Supplied material below:

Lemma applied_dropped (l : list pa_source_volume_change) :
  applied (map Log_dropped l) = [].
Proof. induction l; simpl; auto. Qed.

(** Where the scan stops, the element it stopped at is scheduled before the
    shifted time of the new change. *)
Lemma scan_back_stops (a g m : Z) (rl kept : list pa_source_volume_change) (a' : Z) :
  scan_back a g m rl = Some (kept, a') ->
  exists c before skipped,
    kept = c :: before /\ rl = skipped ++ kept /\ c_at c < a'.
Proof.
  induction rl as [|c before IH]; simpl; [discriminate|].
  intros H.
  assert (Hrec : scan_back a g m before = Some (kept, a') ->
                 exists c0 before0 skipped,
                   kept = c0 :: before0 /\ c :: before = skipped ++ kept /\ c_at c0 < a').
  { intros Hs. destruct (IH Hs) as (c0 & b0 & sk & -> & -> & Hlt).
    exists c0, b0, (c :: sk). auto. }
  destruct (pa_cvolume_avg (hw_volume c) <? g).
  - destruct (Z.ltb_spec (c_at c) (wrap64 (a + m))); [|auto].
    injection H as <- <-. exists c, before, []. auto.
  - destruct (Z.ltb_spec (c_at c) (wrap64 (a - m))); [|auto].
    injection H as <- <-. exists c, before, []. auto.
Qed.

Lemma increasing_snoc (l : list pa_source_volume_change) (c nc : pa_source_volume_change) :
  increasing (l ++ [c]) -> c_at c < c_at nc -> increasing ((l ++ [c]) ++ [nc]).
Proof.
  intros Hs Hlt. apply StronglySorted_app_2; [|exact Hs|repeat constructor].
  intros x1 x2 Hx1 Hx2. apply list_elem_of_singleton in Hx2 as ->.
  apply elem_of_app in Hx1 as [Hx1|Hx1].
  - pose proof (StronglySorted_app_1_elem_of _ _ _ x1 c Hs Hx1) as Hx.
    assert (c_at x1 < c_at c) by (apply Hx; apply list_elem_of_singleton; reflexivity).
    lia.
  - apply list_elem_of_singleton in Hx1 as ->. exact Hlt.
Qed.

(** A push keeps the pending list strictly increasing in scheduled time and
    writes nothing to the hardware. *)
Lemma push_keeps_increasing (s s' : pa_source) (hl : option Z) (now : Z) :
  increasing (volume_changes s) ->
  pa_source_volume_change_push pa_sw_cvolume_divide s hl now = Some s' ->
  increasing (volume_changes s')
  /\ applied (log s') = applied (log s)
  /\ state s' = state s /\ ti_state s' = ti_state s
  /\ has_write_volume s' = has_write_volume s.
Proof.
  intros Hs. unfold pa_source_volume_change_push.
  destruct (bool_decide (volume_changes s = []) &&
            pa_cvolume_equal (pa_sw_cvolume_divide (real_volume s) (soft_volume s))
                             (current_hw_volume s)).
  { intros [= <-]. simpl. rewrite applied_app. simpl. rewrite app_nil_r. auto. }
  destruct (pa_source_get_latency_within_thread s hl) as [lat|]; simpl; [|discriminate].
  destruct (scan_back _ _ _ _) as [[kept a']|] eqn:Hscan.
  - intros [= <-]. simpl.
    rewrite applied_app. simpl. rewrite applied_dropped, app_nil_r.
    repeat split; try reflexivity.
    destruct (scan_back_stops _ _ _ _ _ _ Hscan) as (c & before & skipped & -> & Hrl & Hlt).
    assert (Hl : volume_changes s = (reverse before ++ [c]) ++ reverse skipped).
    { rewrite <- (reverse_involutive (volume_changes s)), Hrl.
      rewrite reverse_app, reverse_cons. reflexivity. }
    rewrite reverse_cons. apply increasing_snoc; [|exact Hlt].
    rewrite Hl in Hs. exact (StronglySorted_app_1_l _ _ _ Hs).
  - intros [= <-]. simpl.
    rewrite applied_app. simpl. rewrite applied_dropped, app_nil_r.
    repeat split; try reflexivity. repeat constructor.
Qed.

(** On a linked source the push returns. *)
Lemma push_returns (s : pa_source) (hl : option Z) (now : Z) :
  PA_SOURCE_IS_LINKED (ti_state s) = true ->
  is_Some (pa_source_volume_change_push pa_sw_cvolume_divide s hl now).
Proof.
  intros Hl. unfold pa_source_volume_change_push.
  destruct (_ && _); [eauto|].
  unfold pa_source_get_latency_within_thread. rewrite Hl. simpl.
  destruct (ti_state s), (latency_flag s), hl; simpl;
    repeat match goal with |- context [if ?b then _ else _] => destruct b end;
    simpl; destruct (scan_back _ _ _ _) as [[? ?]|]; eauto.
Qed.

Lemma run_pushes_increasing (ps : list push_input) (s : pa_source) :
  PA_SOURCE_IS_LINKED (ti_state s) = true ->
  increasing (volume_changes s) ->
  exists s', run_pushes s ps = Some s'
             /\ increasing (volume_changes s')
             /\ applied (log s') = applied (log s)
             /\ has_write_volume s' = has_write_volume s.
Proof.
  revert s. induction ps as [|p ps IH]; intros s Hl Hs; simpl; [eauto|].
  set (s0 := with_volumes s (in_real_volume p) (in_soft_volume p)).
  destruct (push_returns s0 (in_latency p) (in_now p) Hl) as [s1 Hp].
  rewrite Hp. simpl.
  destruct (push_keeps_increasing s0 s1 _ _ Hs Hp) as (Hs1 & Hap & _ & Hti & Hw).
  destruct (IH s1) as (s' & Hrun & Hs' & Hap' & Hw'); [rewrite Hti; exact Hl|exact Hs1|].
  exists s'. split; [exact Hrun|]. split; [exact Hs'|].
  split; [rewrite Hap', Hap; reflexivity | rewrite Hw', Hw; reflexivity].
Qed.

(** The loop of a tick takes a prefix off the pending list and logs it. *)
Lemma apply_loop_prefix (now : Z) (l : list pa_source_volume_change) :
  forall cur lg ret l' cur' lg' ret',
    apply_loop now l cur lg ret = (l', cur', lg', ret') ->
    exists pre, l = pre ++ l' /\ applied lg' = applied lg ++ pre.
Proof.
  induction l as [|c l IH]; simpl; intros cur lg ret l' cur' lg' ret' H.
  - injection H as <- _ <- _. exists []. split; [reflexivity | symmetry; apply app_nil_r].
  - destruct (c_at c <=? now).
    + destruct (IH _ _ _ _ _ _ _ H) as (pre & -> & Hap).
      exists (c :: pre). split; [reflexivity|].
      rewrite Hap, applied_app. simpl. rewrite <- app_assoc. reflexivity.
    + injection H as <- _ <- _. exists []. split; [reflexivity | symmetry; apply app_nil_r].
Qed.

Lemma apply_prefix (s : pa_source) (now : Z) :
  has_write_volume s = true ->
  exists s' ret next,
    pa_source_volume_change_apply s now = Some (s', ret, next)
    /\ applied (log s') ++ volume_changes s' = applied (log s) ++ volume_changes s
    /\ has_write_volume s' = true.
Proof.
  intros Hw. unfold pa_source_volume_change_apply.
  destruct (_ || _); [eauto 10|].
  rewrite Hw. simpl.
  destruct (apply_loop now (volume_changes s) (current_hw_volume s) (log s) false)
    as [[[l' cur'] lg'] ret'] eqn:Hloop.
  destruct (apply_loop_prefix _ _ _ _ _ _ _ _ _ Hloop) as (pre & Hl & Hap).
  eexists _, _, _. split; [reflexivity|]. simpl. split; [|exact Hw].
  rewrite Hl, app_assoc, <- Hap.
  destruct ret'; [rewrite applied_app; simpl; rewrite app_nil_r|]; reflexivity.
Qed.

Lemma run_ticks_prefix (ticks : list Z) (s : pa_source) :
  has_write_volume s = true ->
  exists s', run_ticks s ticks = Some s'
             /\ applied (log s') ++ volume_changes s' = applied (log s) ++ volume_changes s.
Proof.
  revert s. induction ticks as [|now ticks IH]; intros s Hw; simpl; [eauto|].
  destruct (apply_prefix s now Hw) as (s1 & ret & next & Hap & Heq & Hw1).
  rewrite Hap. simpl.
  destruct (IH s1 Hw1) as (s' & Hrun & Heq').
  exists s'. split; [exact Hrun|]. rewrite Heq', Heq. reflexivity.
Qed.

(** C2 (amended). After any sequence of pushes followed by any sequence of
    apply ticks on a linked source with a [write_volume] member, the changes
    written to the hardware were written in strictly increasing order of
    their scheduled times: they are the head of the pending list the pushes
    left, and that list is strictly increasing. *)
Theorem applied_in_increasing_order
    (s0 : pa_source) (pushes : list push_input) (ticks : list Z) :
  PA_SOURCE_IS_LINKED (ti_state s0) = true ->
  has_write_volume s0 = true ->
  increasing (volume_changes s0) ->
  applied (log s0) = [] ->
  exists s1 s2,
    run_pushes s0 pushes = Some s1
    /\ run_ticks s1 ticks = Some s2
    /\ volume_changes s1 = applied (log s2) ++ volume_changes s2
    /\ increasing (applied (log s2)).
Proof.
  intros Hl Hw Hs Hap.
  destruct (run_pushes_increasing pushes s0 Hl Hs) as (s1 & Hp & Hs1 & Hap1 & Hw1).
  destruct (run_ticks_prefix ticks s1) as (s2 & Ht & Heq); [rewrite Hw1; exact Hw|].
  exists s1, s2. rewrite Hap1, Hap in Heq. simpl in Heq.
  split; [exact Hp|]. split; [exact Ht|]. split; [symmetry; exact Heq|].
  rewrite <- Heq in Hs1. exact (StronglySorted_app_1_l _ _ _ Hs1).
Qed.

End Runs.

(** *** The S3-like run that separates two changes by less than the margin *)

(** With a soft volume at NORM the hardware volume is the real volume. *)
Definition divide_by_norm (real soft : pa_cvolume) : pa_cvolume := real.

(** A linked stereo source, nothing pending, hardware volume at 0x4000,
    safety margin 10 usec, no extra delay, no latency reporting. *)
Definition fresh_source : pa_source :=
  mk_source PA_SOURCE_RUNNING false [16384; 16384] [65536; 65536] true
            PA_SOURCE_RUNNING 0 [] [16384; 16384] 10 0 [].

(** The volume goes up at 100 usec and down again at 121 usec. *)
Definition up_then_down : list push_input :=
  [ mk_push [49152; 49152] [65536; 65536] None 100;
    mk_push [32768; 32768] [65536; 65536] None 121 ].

End of Supplied material.

Activity:
Set the lines down exactly, from the first line of the records to the line where "Lemma scan_back_stops (a" appears, with both ends kept.

Exercise solution:
Lemma applied_dropped (l : list pa_source_volume_change) :
  applied (map Log_dropped l) = [].
Proof. induction l; simpl; auto. Qed.

(** Where the scan stops, the element it stopped at is scheduled before the
    shifted time of the new change. *)
Lemma scan_back_stops (a g m : Z) (rl kept : list pa_source_volume_change) (a' : Z) :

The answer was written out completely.